Absolutely beautiful and magical..

BroKen

Yes, Love is beautiful and magical. We agree again!

But my atheist friends haven't been able to give me a good answer to the moral question. It goes like this:

If it is true that when I die my consciousness ceases to exist, why should I care about my species or anything else besides the few years of life I have, trying to extend them and make them the best I can for myself? If there is no justice for those who do good, why do good? If those who suffer unjustly are just out of luck, shouldn't I try to make myself as lucky as possible?

What do you think?

Zoe

Well, for starters, making things better for yourself can invariably transcend for others.
If you care little of yourself you might just tend to not care too much for the sake of others.

And regardless of where you end up, there will still be people living on this earth.

We have different opinions of 'why' that is important, not that it is important in itself.

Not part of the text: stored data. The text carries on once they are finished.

(* ===== verification/UiStore.v ===== *)
(** * The interface's shared store ([web/lib/store/ui-store.ts])

    The zustand store: its state and one function per action.  The identifiers
    an action makes come from the clock and [Math.random()], both arguments. *)

From S2P Require Import Prelude JsNum JsText JsColl Contract.
#[local] Open Scope Z_scope.

Inductive ToastKind := kind_info | kind_success | kind_warn | kind_error.

Record Toast := mkToast {
  to_id : string;
  to_kind : ToastKind;
  to_title : string;
  to_body : option string
}.

(** [OpenOrder & { optimistic: true; clientOrderId: string }]. *)
Record OptimisticOrder := mkOptimistic { op_order : OpenOrder; op_clientOrderId : string }.

Record Celebration := mkCelebration { ce_id : string; ce_title : string; ce_body : option string }.

Record UiState := mkUi {
  ui_selectedMarket : MarketId;
  ui_walletDrawerOpen : bool;
  ui_optimisticOrders : list OptimisticOrder;
  ui_toasts : list Toast;
  ui_celebration : option Celebration
}.

Definition initial_ui : UiState := mkUi "btc-usd" false [] [] None.

(** What [Date.now()] and [Math.random().toString(36)] return to an action. *)
Record Stamp := mkStamp { st_now : Z; st_rnd36 : string }.

Definition stamp_id (prefix : string) (s : Stamp) : string :=
  prefix +:+ bigint_toString (st_now s) +:+ "_" +:+ str_take 5 (str_drop 2 (st_rnd36 s)).

Definition setSelectedMarket (m : MarketId) (u : UiState) : UiState :=
  mkUi m (ui_walletDrawerOpen u) (ui_optimisticOrders u) (ui_toasts u) (ui_celebration u).

Definition openWalletDrawer (u : UiState) : UiState :=
  mkUi (ui_selectedMarket u) true (ui_optimisticOrders u) (ui_toasts u) (ui_celebration u).
Definition closeWalletDrawer (u : UiState) : UiState :=
  mkUi (ui_selectedMarket u) false (ui_optimisticOrders u) (ui_toasts u) (ui_celebration u).

Definition without_order (cid : string) (os : list OptimisticOrder) : list OptimisticOrder :=
  List.filter (fun x => negb (String.eqb (op_clientOrderId x) cid)) os.

Definition addOptimisticOrder (o : OptimisticOrder) (u : UiState) : UiState :=
  mkUi (ui_selectedMarket u) (ui_walletDrawerOpen u)
    (o :: without_order (op_clientOrderId o) (ui_optimisticOrders u)) (ui_toasts u) (ui_celebration u).

Definition removeOptimisticOrder (cid : string) (u : UiState) : UiState :=
  mkUi (ui_selectedMarket u) (ui_walletDrawerOpen u) (without_order cid (ui_optimisticOrders u))
    (ui_toasts u) (ui_celebration u).

Definition pushToast (s : Stamp) (kind : ToastKind) (title : string) (body : option string) (u : UiState) : UiState :=
  mkUi (ui_selectedMarket u) (ui_walletDrawerOpen u) (ui_optimisticOrders u)
    (ui_toasts u ++ [mkToast (stamp_id "t_" s) kind title body]) (ui_celebration u).

Definition dismissToast (id : string) (u : UiState) : UiState :=
  mkUi (ui_selectedMarket u) (ui_walletDrawerOpen u) (ui_optimisticOrders u)
    (List.filter (fun t => negb (String.eqb (to_id t) id)) (ui_toasts u)) (ui_celebration u).

Definition celebrate (s : Stamp) (title : string) (body : option string) (u : UiState) : UiState :=
  mkUi (ui_selectedMarket u) (ui_walletDrawerOpen u) (ui_optimisticOrders u) (ui_toasts u)
    (Some (mkCelebration (stamp_id "c_" s) title body)).

Definition dismissCelebration (u : UiState) : UiState :=
  mkUi (ui_selectedMarket u) (ui_walletDrawerOpen u) (ui_optimisticOrders u) (ui_toasts u) None.

(** The actions as data, for the code that emits them between awaits. *)
Inductive ui_action :=
| AAddOptimistic (o : OptimisticOrder)
| ARemoveOptimistic (cid : string)
| AToast (kind : ToastKind) (title : string) (body : option string)
| ACelebrate (title : string) (body : option string).

Definition ui_apply (a : ui_action) (s : Stamp) (u : UiState) : UiState :=
  match a with
  | AAddOptimistic o => addOptimisticOrder o u
  | ARemoveOptimistic cid => removeOptimisticOrder cid u
  | AToast k t b => pushToast s k t b u
  | ACelebrate t b => celebrate s t b u
  end.

(** Each action with the stamp it reads. *)
Definition ui_run (acts : list (ui_action * Stamp)) (u : UiState) : UiState :=
  foldl (fun u a => ui_apply a.1 a.2 u) u acts.

(** The optimistic orders carry one entry per client order id. *)
Definition optimistic_unique (u : UiState) : Prop := NoDup (map op_clientOrderId (ui_optimisticOrders u)).

Lemma without_order_elem cid os x : x ∈ without_order cid os <-> x ∈ os /\ op_clientOrderId x <> cid.
Proof.
  unfold without_order. rewrite !list_elem_of_In, filter_In, negb_true_iff, String.eqb_neq. done.
Qed.

Lemma without_order_unique cid os :
  NoDup (map op_clientOrderId os) -> NoDup (map op_clientOrderId (without_order cid os)).
Proof.
  unfold without_order. induction os as [|o os IH]; simpl; [done|]. intros [Hn Hd]%NoDup_cons.
  destruct (negb _); simpl; [|by apply IH]. apply NoDup_cons. split; [|by apply IH].
  intros Hin. apply Hn. rewrite list_elem_of_In, in_map_iff in *. destruct Hin as (x & <- & Hx).
  apply filter_In in Hx as [Hx _]. by exists x.
Qed.

Lemma without_order_absent cid os :
  (forall x, x ∈ os -> op_clientOrderId x <> cid) -> without_order cid os = os.
Proof.
  unfold without_order. induction os as [|o os IH]; simpl; [done|]. intros H.
  rewrite string_eqb_ne by (apply H; set_solver). simpl. f_equal. apply IH. set_solver.
Qed.

Lemma without_order_idem cid os : without_order cid (without_order cid os) = without_order cid os.
Proof. apply without_order_absent. intros x Hx. by apply without_order_elem in Hx as [_ ?]. Qed.

(** The store never shows an order twice.  Whatever sequence of actions
    the interface performs, with whatever stamps, the optimistic orders keep
    one entry per client order id. *)
Theorem optimistic_orders_unique acts :
  optimistic_unique (ui_run acts initial_ui).
Proof.
  unfold ui_run. assert (H0 : optimistic_unique initial_ui) by constructor. revert H0.
  generalize initial_ui. induction acts as [|[a s] acts IH]; simpl; intros u Hu; [done|].
  apply IH. unfold optimistic_unique in *. destruct a as [o|cid|k t b|t b]; simpl; try done.
  - apply NoDup_cons. split; [|by apply without_order_unique].
    rewrite list_elem_of_In, in_map_iff. intros (x & Ex & Hx).
    apply list_elem_of_In, without_order_elem in Hx as [_ Hx]. done.
  - by apply without_order_unique.
Qed.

And that is ok. You and I are different people.

BroKen

I guess that is what I'm after. Why do you think human life on earth is important? Is your reason in any way universal or at least persuasive to the mass of humanity? That is, if I decide that the destruction of human life (some of it or maybe all of it) would make me happy, why would you tell me that I'm wrong?

Zoe

My personal take is that human life on Earth is important because we make it important. Some of us may not feel that it is important due to physical illness, depression, self loathing, or for a host of other reasons.

But sometimes even this last category will fight to survive at the very end, more often than not. We see this in lots of species. It is the better alternative to not being alive.

Is this reasoning universal or persuasive to the majority of people, I would think so. I can't speak for the majority of the people in thwe world but from what I see it is.

That last question is an interesting question you ask, about the destruction of other lives making you happy. It may be answered with yet more questions, however.

Why would the death of another cause you to be happy? Would these victims be as happy to die to ensure your happiness as you would be happy that they are dying?

BroKen

"we (humans) make it (human life) important." That, Zoe, is the problem. In the first place, it is circular reasoning. But more practically, if WE make it important, there is no reason why we can't decide that it isn't important. It is just a choice. So when someone makes another choice (like Stalin did) all you can say is that you don't like the fact that he devalued some human lives. If the value of human life is made by humans, then humans can take that value away... and they often do!

"Why would the death of another cause you to be happy? Would these victims be as happy to die to ensure your happiness as you would be happy that they are dying?"

Playing the Devil's advocate here:

Because it is fun. Quite a thrill! (And, oh, it is for the greater good, of course. My good or the good of those I deem worthy of being happy.) The victims are almost certainly not happy and if they were it wouldn't be nearly as much fun, you see. But their sacrifice for my happiness or the happiness of my group is greatly appreciated! (One does kind of feel sorry for them, but you've got to get over that.) They had their lives. I've got mine. My concern has to be for my life (and the life of my group), not theirs. After all, this life is the only one I've got!